(** C2: an update whose [_rev] is not the revision of the document that
    [PUT /models/{name}] resolves gets the 409 reply [Conflict, bad revision
    number], the reply carries the revision the document has, and the
    collection (every document's entities, name, changelog and revision) is
    left as it was. *)
Theorem putModelHandler_stale_revision
    (env : Env) (request : Request) (s : Pouch.Store) (d : Pouch.Stored) :
  first_named (params_name request) s = Some d →
  p_rev (payload request) ≠ Some (Pouch.rev_string (Pouch.s_rev d)) →
  handle (putModelHandler env request) s
  = (s, Some (ReplyBoom 409 "Conflict, bad revision number"
                (Some (Pouch.rev_string (Pouch.s_rev d))))).
Proof.
  intros Hd Hrev. unfold handle, putModelHandler. unfold_async.
  rewrite getModel_run. simpl. rewrite Hd. simpl.
  rewrite decide_False by congruence. simpl.
  unfold truthy_rev. simpl.
  by rewrite decide_False by apply rev_string_nonempty.
Qed.

(** The model [x] of the sample was renamed to [w] and is at [2-c5]; a
    second update that still supplies [1-c2] is turned down. *)
Lemma putModelHandler_stale_revision_witness :
  handle (putModelHandler Sample.env6
            (Sample.update_req "w" "1-c2" "w" Sample.ent1 "second try"))
         Sample.renamed_once
  = (Sample.renamed_once,
     Some (ReplyBoom 409 "Conflict, bad revision number" (Some "2-c5"))).
Proof.
  apply (putModelHandler_stale_revision Sample.env6
           (Sample.update_req "w" "1-c2" "w" Sample.ent1 "second try")
           Sample.renamed_once (updated Sample.env5 Sample.req5 Sample.doc_x)).
  - reflexivity.
  - simpl. discriminate.
Defined.

(** C3, as stated, fails: the update that renames [z] to [x] while another
    document named [x] comes first in the listing is accepted, but the
    reply is the view of that other document, not of the one written. *)
Lemma putModelHandler_rename_onto_taken_name :
  wf_store Sample.three
  ∧ first_named (params_name Sample.req4) Sample.three = Some Sample.doc_z
  ∧ p_rev (payload Sample.req4)
    = Some (Pouch.rev_string (Pouch.s_rev Sample.doc_z))
  ∧ ¬ update_returns_written Sample.env4 Sample.req4 Sample.three
        Sample.doc_z.
Proof.
  split_and!; [compute_done|reflexivity|reflexivity|].
  intros (s' & new & body & Hrun & Hlook & _ & _ & _ & Hbody).
  destruct sample_collections as (_ & _ & _ & H4 & _).
  rewrite H4 in Hrun. injection Hrun as <- <-.
  injection Hlook as <-.
  apply (f_equal (λ m : Object, m !! "entities")) in Hbody.
  vm_compute in Hbody. discriminate Hbody.
Qed.

(** C3 (amended): when no other document of the collection carries the
    name the request supplies, an update that supplies the revision of the
    document it resolves is answered with a 200; the document stored under
    the same [_id] then has the supplied entities and name and a revision
    other than the one supplied, and the reply is the view of that stored
    document, fetched again after the write. *)
Theorem putModelHandler_fresh_revision
    (env : Env) (request : Request) (s : Pouch.Store) (d : Pouch.Stored) :
  wf_store s →
  first_named (params_name request) s = Some d →
  p_rev (payload request) = Some (Pouch.rev_string (Pouch.s_rev d)) →
  Forall (λ x, Pouch.s_id x ≠ Pouch.s_id d →
               name (Pouch.s_data x) ≠ p_name (payload request)) s →
  update_returns_written env request s d.
Proof.
  intros Hwf Hd Hrev Hothers.
  pose proof (first_named_lookup_id _ _ _ Hwf Hd) as Hid.
  exists (Pouch.replace_doc (updated env request d) s),
         (updated env request d),
         (model_view request (Pouch.render (updated env request d))).
  split_and!; try reflexivity.
  - rewrite putModelHandler_run by done. rewrite Hd.
    rewrite decide_True by done. simpl.
    pose proof (first_named_replace (updated env request d) s) as Hnew.
    simpl in Hnew. rewrite Hnew; [done|by eexists|done].
  - by apply (lookup_id_replace_eq (updated env request d)).
  - apply rev_string_next.
Qed.

(** The rename of [z] to the free name [w] in the sample collection. *)
Lemma putModelHandler_fresh_revision_witness :
  update_returns_written Sample.env4
    (Sample.update_req "z" "1-c3" "w" Sample.ent1 "z renamed to w")
    Sample.three Sample.doc_z.
Proof.
  apply (putModelHandler_fresh_revision Sample.env4
           (Sample.update_req "z" "1-c3" "w" Sample.ent1 "z renamed to w")
           Sample.three Sample.doc_z).
  - compute_done.
  - reflexivity.
  - reflexivity.
  - repeat constructor; simpl; intros _; discriminate.
Defined.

**Exercise**
Every record must be transcribed precisely, down to the last character.

**Result of the exercise**
(** C2: an update whose [_rev] is not the revision of the document that
    [PUT /models/{name}] resolves gets the 409 reply [Conflict, bad revision
    number], the reply carries the revision the document has, and the
    collection (every document's entities, name, changelog and revision) is
    left as it was. *)
Theorem putModelHandler_stale_revision
    (env : Env) (request : Request) (s : Pouch.Store) (d : Pouch.Stored) :
  first_named (params_name request) s = Some d →
  p_rev (payload request) ≠ Some (Pouch.rev_string (Pouch.s_rev d)) →
  handle (putModelHandler env request) s
  = (s, Some (ReplyBoom 409 "Conflict, bad revision number"
                (Some (Pouch.rev_string (Pouch.s_rev d))))).
Proof.
  intros Hd Hrev. unfold handle, putModelHandler. unfold_async.
  rewrite getModel_run. simpl. rewrite Hd. simpl.
  rewrite decide_False by congruence. simpl.
  unfold truthy_rev. simpl.
  by rewrite decide_False by apply rev_string_nonempty.
Qed.

(** The model [x] of the sample was renamed to [w] and is at [2-c5]; a
    second update that still supplies [1-c2] is turned down. *)
Lemma putModelHandler_stale_revision_witness :
  handle (putModelHandler Sample.env6
            (Sample.update_req "w" "1-c2" "w" Sample.ent1 "second try"))
         Sample.renamed_once
  = (Sample.renamed_once,
     Some (ReplyBoom 409 "Conflict, bad revision number" (Some "2-c5"))).
Proof.
  apply (putModelHandler_stale_revision Sample.env6
           (Sample.update_req "w" "1-c2" "w" Sample.ent1 "second try")
           Sample.renamed_once (updated Sample.env5 Sample.req5 Sample.doc_x)).
  - reflexivity.
  - simpl. discriminate.
Defined.

(** C3, as stated, fails: the update that renames [z] to [x] while another
    document named [x] comes first in the listing is accepted, but the
    reply is the view of that other document, not of the one written. *)
Lemma putModelHandler_rename_onto_taken_name :
  wf_store Sample.three
  ∧ first_named (params_name Sample.req4) Sample.three = Some Sample.doc_z
  ∧ p_rev (payload Sample.req4)
    = Some (Pouch.rev_string (Pouch.s_rev Sample.doc_z))
  ∧ ¬ update_returns_written Sample.env4 Sample.req4 Sample.three
        Sample.doc_z.
Proof.
  split_and!; [compute_done|reflexivity|reflexivity|].
  intros (s' & new & body & Hrun & Hlook & _ & _ & _ & Hbody).
  destruct sample_collections as (_ & _ & _ & H4 & _).
  rewrite H4 in Hrun. injection Hrun as <- <-.
  injection Hlook as <-.
  apply (f_equal (λ m : Object, m !! "entities")) in Hbody.
  vm_compute in Hbody. discriminate Hbody.
Qed.

(** C3 (amended): when no other document of the collection carries the
    name the request supplies, an update that supplies the revision of the
    document it resolves is answered with a 200; the document stored under
    the same [_id] then has the supplied entities and name and a revision
    other than the one supplied, and the reply is the view of that stored
    document, fetched again after the write. *)
Theorem putModelHandler_fresh_revision
    (env : Env) (request : Request) (s : Pouch.Store) (d : Pouch.Stored) :
  wf_store s →
  first_named (params_name request) s = Some d →
  p_rev (payload request) = Some (Pouch.rev_string (Pouch.s_rev d)) →
  Forall (λ x, Pouch.s_id x ≠ Pouch.s_id d →
               name (Pouch.s_data x) ≠ p_name (payload request)) s →
  update_returns_written env request s d.
Proof.
  intros Hwf Hd Hrev Hothers.
  pose proof (first_named_lookup_id _ _ _ Hwf Hd) as Hid.
  exists (Pouch.replace_doc (updated env request d) s),
         (updated env request d),
         (model_view request (Pouch.render (updated env request d))).
  split_and!; try reflexivity.
  - rewrite putModelHandler_run by done. rewrite Hd.
    rewrite decide_True by done. simpl.
    pose proof (first_named_replace (updated env request d) s) as Hnew.
    simpl in Hnew. rewrite Hnew; [done|by eexists|done].
  - by apply (lookup_id_replace_eq (updated env request d)).
  - apply rev_string_next.
Qed.

(** The rename of [z] to the free name [w] in the sample collection. *)
Lemma putModelHandler_fresh_revision_witness :
  update_returns_written Sample.env4
    (Sample.update_req "z" "1-c3" "w" Sample.ent1 "z renamed to w")
    Sample.three Sample.doc_z.
Proof.
  apply (putModelHandler_fresh_revision Sample.env4
           (Sample.update_req "z" "1-c3" "w" Sample.ent1 "z renamed to w")
           Sample.three Sample.doc_z).
  - compute_done.
  - reflexivity.
  - reflexivity.
  - repeat constructor; simpl; intros _; discriminate.
Defined.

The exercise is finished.